• [TRY IT]
Given the records below, would you repeat exactly the lines that begin at the one containing "outcome off = Normal () ∧" and end at the one containing "rewrite deletedManagers_destroys. apply", inclusive?

INPUT RECORDS Start Marker

(** * pyPraat: the TextGrid parser and the Praat formant-report parser

    A shallow embedding of [TextGrid.py] (class [TextGrid]) and of
    [get_formants.py] (class [Formants]).

    Conventions of the embedding.
    - A Python [str] is a [string] (a sequence of 8-bit characters, read as
      code points 0 to 255); a file is the list of its lines.
    - A Python exception is a value of [pyerr]; a computation that may raise
      returns a [result].  Loops that Python writes with [while] are given
      fuel; running out of it is the separate outcome [OutOfFuel], and the
      totality lemmas show that it never happens.
    - Python floats are kept abstract (class [PyFloat]): the parsers only
      convert, add and multiply them, so every general theorem holds for any
      implementation of these operations, IEEE binary64 included.  Concrete
      examples run on [exact_float], which computes with exact rationals and
      agrees with binary64 wherever the latter is exact. *)

From Stdlib Require Import ZArith QArith Ascii String DecimalString Sorted Lia.
From stdpp Require Import base tactics option list.

Local Open Scope string_scope.
Local Open Scope nat_scope.
Local Open Scope list_scope.

Infix "+:+" := String.append (at level 60, right associativity).

(** ** Python exceptions and results *)

Inductive exn_kind : Set :=
| Exception        (* raise Exception(...) *)
| ValueError
| TypeError
| IndexError
| AttributeError
| OverflowError.
(** C4.  An added notification whose open fails: the hid version error
    prints nothing, any other error prints one line on the error
    channel; either way the handler returns, the service state is the
    one it started from, no [deviceManagerAdded] is emitted, and the
    notifications that follow are handled as if this one had not
    come. *)
Theorem open_failure_is_contained (hid : string → Device_error + Device)
    (d : Description) (error : Device_error)
    (rest : list DeviceWatcher.Signal) (s : t) :
  hid (devNode d) = inl error →
  let r := onDeviceAdded hid d s in
  let after := deliver hid rest s in
  outcome r = Normal () ∧
  state r = s ∧
  trace r = (if bool_decide (code error = KEYLEDS_ERROR_HIDVERSION)
             then [] else [Cerr (notOpeningLine d error)]) ∧
  managerAddedCount (trace r) = 0 ∧
  deliver hid (DeviceWatcher.deviceAdded d :: rest) s
    = (outcome after, state after, trace r ++ trace after).
Proof.
  intros Hfail. cbn zeta.
  pose proof (added_failed KEYLEDS_ERROR_HIDVERSION serial hid d s error Hfail) as Hrun.
  assert ((if bool_decide (code error ≠ KEYLEDS_ERROR_HIDVERSION)
           then [Cerr (notOpeningLine d error)] else [])
          = (if bool_decide (code error = KEYLEDS_ERROR_HIDVERSION)
             then [] else [Cerr (notOpeningLine d error)])) as Hlog.
  { destruct (decide (code error = KEYLEDS_ERROR_HIDVERSION)) as [Heq|Hne].
    - rewrite bool_decide_eq_false_2 by (intros H; by apply H).
      by rewrite bool_decide_eq_true_2.
    - rewrite bool_decide_eq_true_2 by done.
      by rewrite bool_decide_eq_false_2. }
  rewrite Hlog in Hrun.
  cbn [Service.deliver slot]. unfold bind at 1.
  rewrite Hrun. unfold outcome, state, trace. cbn [fst snd].
  repeat split.
  - by destruct (bool_decide (code error = KEYLEDS_ERROR_HIDVERSION)).
  - by destruct (deliver hid rest s) as [[o2 s2] log2].
Qed.

(** C5, as the code has it.  When the open succeeds the manager is
    built, [deviceManagerAdded] is emitted while the registry is still
    the one the handler started with, the manager's [stopped()] is
    connected, the line is printed, and only then the manager is
    stored under the device path, where it replaces (and deletes) a
    manager already there. *)
Theorem manager_announced_then_stored (hid : string → Device_error + Device)
    (d : Description) (dev : Device) (s : t) :
  hid (devNode d) = inr dev →
  let manager := {| description := d; device := dev |} in
  let r := onDeviceAdded hid d s in
  outcome r = Normal () ∧
  trace r = [Emit (deviceManagerAdded manager) (m_devices s);
             Connect manager;
             Cout (openedLine serial manager)]
            ++ match m_devices s !! devPath d with
               | Some old => [Destroy old]
               | None => []
               end ∧
  m_devices (state r) = <[devPath d := manager]> (m_devices s) ∧
  m_devices (state r) !! devPath d = Some manager.
Proof.
  intros Hopen. cbn zeta.
  rewrite (added_opened KEYLEDS_ERROR_HIDVERSION serial hid d s dev Hopen).
  unfold outcome, state, trace. cbn [fst snd m_devices set_devices].
  repeat split. apply lookup_insert_eq.
Qed.

(** C6.  A removed notification that empties a registry that was not
    empty quits the application once when auto-quit is set, and not at
    all when it is not. *)
Theorem auto_quit_on_last_removal (d : Description) (s : t) :
  m_devices s ≠ ∅ →
  m_devices (state (onDeviceRemoved d s)) = ∅ →
  quitCount (trace (onDeviceRemoved d s))
    = if autoQuit (m_configuration s) then 1 else 0.
Proof.
  intros Hbefore Hafter.
  destruct (m_devices s !! devPath d) as [m|] eqn:Hm.
  - rewrite (removed_tracked serial d s m Hm) in Hafter |- *.
    unfold state in Hafter. cbn in Hafter.
    unfold trace. cbn [snd]. rewrite Hafter.
    rewrite bool_decide_eq_true_2 by done.
    by destruct (autoQuit (m_configuration s)).
  - rewrite (removed_untracked serial d s Hm) in Hafter.
    by destruct Hbefore.
Qed.

(** C8.  A manager that stops by itself is handled by the removal
    handler, called with the description the manager remembers: the
    two calls are the same computation, so the manager under that path
    is erased, [deviceManagerRemoved] is emitted and the auto-quit test
    is made exactly as for a removal reported by the watcher. *)
Theorem loop_finished_is_removal (sender : DeviceManager) (s : t) :
  let r := onDeviceLoopFinished serial sender s in
  r = onDeviceRemoved (description sender) s ∧
  match m_devices s !! devPath (description sender) with
  | Some m =>
    state r = set_devices (delete (devPath (description sender)) (m_devices s)) s ∧
    managerRemovedCount (trace r) = 1 ∧
    Emit (deviceManagerRemoved m)
         (delete (devPath (description sender)) (m_devices s)) ∈ trace r ∧
    quitCount (trace r)
      = (if bool_decide (delete (devPath (description sender)) (m_devices s) = ∅)
            && autoQuit (m_configuration s) then 1 else 0)
  | None => r = (Normal (), s, [])
  end.
Proof.
  cbn zeta. unfold onDeviceLoopFinished. split; [reflexivity|].
  destruct (m_devices s !! devPath (description sender)) as [m|] eqn:Hm.
  - rewrite (removed_tracked serial _ s m Hm).
    unfold state, trace. cbn [fst snd].
    split; [reflexivity|].
    destruct (bool_decide (delete (devPath (description sender)) (m_devices s) = ∅)
              && autoQuit (m_configuration s));
      (split; [reflexivity|split; [|reflexivity]]);
      apply list_elem_of_further, list_elem_of_here.
  - by apply removed_untracked.
Qed.

(** C9.  The destructor first deactivates the watcher and then deletes
    the managers.  The deactivation returns, emits no signal and leaves
    every manager in the registry; the trace of the whole teardown is the
    call that deactivates the watcher followed by the deletions, which
    are the managers the registry held, each once, in the order in which
    the container destroys them; the registry ends empty and the trace
    holds no [deviceManagerRemoved], however many devices were
    tracked. *)
Theorem teardown_is_silent
    (deletionOrder : gmap string DeviceManager → list DeviceManager)
    (hid : string → Device_error + Device)
    (u : DeviceWatcher.Udev) (s : t) :
  (∀ registry, deletionOrder registry ≡ₚ (map_to_list registry).*2) →
  let off := setActive KEYLEDS_ERROR_HIDVERSION serial setupEnumerator isVisible
               hid u false s in
  let r := destroy KEYLEDS_ERROR_HIDVERSION serial setupEnumerator isVisible
             hid deletionOrder u s in
  outcome off = Normal () ∧
  trace off = [WatcherSetActive false] ∧
  m_devices (state off) = m_devices s ∧
  DeviceWatcher.m_active (m_deviceWatcher (state off)) = false ∧
  DeviceWatcher.m_known (m_deviceWatcher (state off))
    = DeviceWatcher.m_known (m_deviceWatcher s) ∧
  outcome r = Normal () ∧
  trace r = WatcherSetActive false :: (Destroy <$> deletionOrder (m_devices s)) ∧
  Loop.deletedManagers (trace r) ≡ₚ (map_to_list (m_devices s)).*2 ∧
  m_devices (state r) = ∅ ∧
  DeviceWatcher.m_active (m_deviceWatcher (state r)) = false ∧
  m_active (state r) = false ∧
  managerRemovedCount (trace r) = 0 ∧
  length (trace r) = S (size (m_devices s)).
Proof.
  intros Horder. cbn zeta.
  assert (trace (destroy KEYLEDS_ERROR_HIDVERSION serial setupEnumerator
                   isVisible hid deletionOrder u s)
          = WatcherSetActive false :: (Destroy <$> deletionOrder (m_devices s)))
    as Htrace by reflexivity.
  rewrite Htrace.
  repeat split.
  - change (Loop.deletedManagers (Destroy <$> deletionOrder (m_devices s))
            ≡ₚ (map_to_list (m_devices s)).*2).
    rewrite deletedManagers_destroys. apply Horder.
  - change (managerRemovedCount (Destroy <$> deletionOrder (m_devices s)) = 0).
    apply managerRemovedCount_destroys.
  - cbn [length]. rewrite length_fmap, (Permutation_length (Horder _)).
    by rewrite length_fmap, length_map_to_list.
Qed.

(** C10.  A removed notification for a path the registry does not hold
    does nothing: the handler returns with the state it was given and
    an empty trace, so no [deviceManagerRemoved] and no quit, whatever
    the auto-quit option and however empty the registry. *)
Theorem removal_of_unknown_is_noop (d : Description) (s : t) :
  m_devices s !! devPath d = None →
  let r := onDeviceRemoved d s in
  r = (Normal (), s, []) ∧
  managerRemovedCount (trace r) = 0 ∧
  quitCount (trace r) = 0.
Proof.
  intros Hnone. cbn zeta.
  by rewrite (removed_untracked serial d s Hnone).
Qed.

End RegistryClaims.

(** The keyboard is announced twice, then its open fails: one manager. *)
Lemma one_manager_per_path_witness :
  let l := [(Sample.hid, Sample.keyboard); (Sample.hid, Sample.bare);
            (Sample.broken, Sample.keyboard)] in
  Forall (λ a : Registry.Arrival, devPath a.2 = devPath Sample.keyboard) l ∧
  Service.m_devices
    (Service.state (Registry.addedRun Sample.HIDVERSION Sample.serial l
                      (Sample.service false)))
    !! devPath Sample.keyboard
  = Some {| Service.description := Sample.bare; Service.device := Sample.g810 |}.
Proof.
  cbn zeta. split.
  - repeat constructor.
  - pose proof (one_manager_per_path Sample.HIDVERSION Sample.serial
                  [(Sample.hid, Sample.keyboard); (Sample.hid, Sample.bare);
                   (Sample.broken, Sample.keyboard)]
                  (devPath Sample.keyboard) (Sample.service false)) as H.
    cbn zeta in H. destruct H as (_ & Hlast & _); [repeat constructor|].
    rewrite Hlast. reflexivity.
Defined.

INPUT RECORDS End Marker

• [RESULT OF THIS TASK]
  outcome off = Normal () ∧
  trace off = [WatcherSetActive false] ∧
  m_devices (state off) = m_devices s ∧
  DeviceWatcher.m_active (m_deviceWatcher (state off)) = false ∧
  DeviceWatcher.m_known (m_deviceWatcher (state off))
    = DeviceWatcher.m_known (m_deviceWatcher s) ∧
  outcome r = Normal () ∧
  trace r = WatcherSetActive false :: (Destroy <$> deletionOrder (m_devices s)) ∧
  Loop.deletedManagers (trace r) ≡ₚ (map_to_list (m_devices s)).*2 ∧
  m_devices (state r) = ∅ ∧
  DeviceWatcher.m_active (m_deviceWatcher (state r)) = false ∧
  m_active (state r) = false ∧
  managerRemovedCount (trace r) = 0 ∧
  length (trace r) = S (size (m_devices s)).
Proof.
  intros Horder. cbn zeta.
  assert (trace (destroy KEYLEDS_ERROR_HIDVERSION serial setupEnumerator
                   isVisible hid deletionOrder u s)
          = WatcherSetActive false :: (Destroy <$> deletionOrder (m_devices s)))
    as Htrace by reflexivity.
  rewrite Htrace.
  repeat split.
  - change (Loop.deletedManagers (Destroy <$> deletionOrder (m_devices s))
            ≡ₚ (map_to_list (m_devices s)).*2).
    rewrite deletedManagers_destroys. apply Horder.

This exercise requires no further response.